▸ TASK BRIEF
Which lines of the records contain the word "properties"? Copy each one.

.....

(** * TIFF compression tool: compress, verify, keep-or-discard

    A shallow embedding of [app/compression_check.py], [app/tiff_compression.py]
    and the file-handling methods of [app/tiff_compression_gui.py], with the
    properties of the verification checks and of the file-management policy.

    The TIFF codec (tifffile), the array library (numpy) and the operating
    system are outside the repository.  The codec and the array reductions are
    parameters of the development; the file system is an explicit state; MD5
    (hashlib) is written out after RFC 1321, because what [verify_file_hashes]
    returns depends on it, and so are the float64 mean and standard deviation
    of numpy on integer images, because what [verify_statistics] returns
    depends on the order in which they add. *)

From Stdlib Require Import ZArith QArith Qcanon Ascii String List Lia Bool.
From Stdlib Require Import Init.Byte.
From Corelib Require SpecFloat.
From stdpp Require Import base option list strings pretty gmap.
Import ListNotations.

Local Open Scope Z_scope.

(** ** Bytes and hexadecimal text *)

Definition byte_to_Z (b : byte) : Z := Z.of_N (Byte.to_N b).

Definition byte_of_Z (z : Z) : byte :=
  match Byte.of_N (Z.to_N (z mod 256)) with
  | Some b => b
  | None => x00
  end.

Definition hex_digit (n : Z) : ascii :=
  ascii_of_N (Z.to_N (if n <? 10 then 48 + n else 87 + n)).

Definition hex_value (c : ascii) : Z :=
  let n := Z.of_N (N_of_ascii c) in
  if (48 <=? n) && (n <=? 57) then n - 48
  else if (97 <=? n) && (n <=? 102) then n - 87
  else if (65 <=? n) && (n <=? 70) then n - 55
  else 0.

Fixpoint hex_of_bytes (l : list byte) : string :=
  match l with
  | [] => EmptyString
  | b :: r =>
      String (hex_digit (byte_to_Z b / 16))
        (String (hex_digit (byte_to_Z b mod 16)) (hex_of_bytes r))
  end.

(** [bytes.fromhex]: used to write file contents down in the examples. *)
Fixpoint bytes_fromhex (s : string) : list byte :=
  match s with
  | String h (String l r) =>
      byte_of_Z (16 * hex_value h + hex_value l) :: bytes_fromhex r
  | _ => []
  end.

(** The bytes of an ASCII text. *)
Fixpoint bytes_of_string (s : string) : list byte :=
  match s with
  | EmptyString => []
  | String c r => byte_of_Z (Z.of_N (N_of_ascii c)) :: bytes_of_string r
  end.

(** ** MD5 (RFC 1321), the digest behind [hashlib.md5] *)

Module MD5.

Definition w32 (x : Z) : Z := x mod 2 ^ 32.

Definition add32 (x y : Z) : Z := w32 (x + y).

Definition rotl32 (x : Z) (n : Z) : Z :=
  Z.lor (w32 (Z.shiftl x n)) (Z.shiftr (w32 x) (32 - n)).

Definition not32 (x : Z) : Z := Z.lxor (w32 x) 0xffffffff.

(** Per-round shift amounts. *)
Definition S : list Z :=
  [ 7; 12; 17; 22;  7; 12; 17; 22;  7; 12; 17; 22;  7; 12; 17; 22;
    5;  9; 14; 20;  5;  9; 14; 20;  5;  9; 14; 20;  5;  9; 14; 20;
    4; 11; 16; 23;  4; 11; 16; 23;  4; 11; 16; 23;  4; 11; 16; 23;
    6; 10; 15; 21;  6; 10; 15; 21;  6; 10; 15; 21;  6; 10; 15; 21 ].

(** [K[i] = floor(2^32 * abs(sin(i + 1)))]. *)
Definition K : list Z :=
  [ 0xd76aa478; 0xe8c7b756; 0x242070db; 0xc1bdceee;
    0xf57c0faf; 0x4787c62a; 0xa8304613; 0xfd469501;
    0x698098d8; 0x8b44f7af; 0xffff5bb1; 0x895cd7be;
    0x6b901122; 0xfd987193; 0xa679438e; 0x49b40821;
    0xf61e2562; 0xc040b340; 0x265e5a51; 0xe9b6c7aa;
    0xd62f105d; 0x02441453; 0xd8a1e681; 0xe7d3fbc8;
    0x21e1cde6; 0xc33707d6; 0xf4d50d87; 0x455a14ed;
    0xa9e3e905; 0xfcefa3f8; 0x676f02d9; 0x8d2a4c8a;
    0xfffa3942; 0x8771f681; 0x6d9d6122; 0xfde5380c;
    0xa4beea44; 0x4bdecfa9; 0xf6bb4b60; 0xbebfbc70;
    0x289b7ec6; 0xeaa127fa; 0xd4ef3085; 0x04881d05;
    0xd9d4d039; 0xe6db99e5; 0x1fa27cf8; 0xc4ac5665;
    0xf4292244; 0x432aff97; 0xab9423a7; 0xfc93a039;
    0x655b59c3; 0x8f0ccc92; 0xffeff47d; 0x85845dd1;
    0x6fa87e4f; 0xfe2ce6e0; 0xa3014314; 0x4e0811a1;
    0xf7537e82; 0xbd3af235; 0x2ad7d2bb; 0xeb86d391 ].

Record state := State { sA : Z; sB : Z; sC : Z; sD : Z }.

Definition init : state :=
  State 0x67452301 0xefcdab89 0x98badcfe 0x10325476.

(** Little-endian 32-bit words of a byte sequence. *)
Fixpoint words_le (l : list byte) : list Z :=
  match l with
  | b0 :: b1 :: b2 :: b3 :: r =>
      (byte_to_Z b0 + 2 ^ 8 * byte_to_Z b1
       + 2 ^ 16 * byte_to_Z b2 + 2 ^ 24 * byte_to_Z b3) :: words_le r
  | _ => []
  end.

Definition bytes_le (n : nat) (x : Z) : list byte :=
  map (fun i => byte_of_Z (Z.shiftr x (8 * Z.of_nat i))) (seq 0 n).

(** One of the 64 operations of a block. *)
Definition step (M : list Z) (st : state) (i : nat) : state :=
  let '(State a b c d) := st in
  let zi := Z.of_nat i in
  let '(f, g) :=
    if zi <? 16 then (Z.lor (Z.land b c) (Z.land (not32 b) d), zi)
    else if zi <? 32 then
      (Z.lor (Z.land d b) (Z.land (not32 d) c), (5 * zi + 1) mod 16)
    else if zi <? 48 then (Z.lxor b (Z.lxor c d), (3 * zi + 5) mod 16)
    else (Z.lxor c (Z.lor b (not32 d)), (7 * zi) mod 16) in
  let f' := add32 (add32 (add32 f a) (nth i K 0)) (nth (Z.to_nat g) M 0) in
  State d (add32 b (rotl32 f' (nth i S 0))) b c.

.....

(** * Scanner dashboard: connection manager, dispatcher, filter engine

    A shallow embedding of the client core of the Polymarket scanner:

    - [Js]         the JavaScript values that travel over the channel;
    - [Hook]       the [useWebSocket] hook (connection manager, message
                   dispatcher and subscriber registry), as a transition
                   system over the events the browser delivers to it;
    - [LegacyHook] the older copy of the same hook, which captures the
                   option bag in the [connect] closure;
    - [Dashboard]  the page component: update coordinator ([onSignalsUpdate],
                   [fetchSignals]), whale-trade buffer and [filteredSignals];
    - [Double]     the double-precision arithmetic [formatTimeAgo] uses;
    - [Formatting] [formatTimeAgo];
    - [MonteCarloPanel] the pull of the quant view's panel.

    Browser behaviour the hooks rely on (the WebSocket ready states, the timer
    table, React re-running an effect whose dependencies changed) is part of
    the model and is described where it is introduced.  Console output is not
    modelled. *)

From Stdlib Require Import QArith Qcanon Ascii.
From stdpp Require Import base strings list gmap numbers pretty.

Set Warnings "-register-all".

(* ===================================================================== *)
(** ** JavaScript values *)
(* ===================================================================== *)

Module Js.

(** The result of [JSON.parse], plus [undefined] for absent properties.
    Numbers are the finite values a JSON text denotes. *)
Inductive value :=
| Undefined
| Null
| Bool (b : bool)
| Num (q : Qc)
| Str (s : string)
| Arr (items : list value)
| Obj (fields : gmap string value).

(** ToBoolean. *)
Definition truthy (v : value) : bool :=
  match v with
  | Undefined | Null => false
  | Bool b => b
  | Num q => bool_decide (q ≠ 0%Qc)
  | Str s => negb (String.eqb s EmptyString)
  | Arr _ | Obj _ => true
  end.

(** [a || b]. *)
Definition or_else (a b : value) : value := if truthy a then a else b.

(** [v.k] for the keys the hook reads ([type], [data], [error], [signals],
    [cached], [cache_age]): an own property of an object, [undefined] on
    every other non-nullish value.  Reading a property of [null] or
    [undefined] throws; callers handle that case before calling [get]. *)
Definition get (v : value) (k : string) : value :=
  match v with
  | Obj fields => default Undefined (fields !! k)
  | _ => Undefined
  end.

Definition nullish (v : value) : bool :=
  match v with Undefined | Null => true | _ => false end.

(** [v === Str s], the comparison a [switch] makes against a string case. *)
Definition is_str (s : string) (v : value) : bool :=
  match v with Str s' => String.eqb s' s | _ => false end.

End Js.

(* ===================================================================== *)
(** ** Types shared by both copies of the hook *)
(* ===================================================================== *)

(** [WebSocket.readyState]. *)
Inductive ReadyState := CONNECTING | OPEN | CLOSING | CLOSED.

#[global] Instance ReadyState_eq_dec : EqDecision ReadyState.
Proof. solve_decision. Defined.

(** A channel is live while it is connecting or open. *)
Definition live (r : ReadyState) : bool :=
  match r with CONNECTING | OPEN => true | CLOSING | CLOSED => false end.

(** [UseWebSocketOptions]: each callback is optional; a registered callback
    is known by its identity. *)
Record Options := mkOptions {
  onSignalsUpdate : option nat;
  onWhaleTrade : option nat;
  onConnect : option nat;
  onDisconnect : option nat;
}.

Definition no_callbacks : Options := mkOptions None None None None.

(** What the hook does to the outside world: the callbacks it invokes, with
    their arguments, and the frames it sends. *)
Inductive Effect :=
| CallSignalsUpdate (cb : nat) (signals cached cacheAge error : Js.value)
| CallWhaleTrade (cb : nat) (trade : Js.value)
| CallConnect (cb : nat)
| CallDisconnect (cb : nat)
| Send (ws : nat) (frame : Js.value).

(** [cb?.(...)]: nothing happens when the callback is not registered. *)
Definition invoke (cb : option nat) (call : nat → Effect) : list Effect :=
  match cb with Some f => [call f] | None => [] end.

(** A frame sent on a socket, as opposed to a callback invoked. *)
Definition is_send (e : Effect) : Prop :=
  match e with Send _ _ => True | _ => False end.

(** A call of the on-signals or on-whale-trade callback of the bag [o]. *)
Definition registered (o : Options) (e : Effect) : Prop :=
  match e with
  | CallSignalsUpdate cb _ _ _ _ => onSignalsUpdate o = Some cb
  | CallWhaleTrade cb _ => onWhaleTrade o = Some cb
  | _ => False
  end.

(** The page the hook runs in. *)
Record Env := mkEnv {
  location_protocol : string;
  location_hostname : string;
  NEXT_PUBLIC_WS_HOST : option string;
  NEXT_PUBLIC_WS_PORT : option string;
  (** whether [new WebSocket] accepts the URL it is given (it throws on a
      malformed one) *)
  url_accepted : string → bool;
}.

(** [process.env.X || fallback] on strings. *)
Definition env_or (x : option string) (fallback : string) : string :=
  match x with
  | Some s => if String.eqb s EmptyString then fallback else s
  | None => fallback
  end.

.....

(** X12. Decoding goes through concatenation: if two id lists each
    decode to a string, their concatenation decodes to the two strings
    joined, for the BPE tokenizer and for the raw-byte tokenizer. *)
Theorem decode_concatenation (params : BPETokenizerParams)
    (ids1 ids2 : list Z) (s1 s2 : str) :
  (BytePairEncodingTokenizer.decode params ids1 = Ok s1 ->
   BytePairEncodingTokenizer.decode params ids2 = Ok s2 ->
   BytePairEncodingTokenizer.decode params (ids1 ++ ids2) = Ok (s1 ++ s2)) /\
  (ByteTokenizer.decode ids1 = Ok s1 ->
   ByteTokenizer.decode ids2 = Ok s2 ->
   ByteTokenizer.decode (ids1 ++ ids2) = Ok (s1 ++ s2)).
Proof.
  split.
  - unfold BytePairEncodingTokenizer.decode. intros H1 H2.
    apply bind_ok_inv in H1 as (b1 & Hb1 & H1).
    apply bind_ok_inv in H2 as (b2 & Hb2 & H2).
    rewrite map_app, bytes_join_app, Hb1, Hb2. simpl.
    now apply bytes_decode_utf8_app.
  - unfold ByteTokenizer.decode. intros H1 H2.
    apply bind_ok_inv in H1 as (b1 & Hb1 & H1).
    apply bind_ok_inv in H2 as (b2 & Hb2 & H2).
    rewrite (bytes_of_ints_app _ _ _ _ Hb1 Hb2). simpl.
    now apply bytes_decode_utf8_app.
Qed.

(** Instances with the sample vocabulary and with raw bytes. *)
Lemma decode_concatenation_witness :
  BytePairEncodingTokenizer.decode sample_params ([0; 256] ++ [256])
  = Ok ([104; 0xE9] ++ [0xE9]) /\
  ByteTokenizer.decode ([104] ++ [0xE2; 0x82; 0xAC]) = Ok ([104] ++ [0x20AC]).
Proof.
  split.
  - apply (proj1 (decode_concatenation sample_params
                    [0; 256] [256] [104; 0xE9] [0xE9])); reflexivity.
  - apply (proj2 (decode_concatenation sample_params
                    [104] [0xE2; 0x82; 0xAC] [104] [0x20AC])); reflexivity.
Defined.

.....

▸ RESPONSE TO THIS EXERCISE
    properties of the verification checks and of the file-management policy.
(** The result of [JSON.parse], plus [undefined] for absent properties.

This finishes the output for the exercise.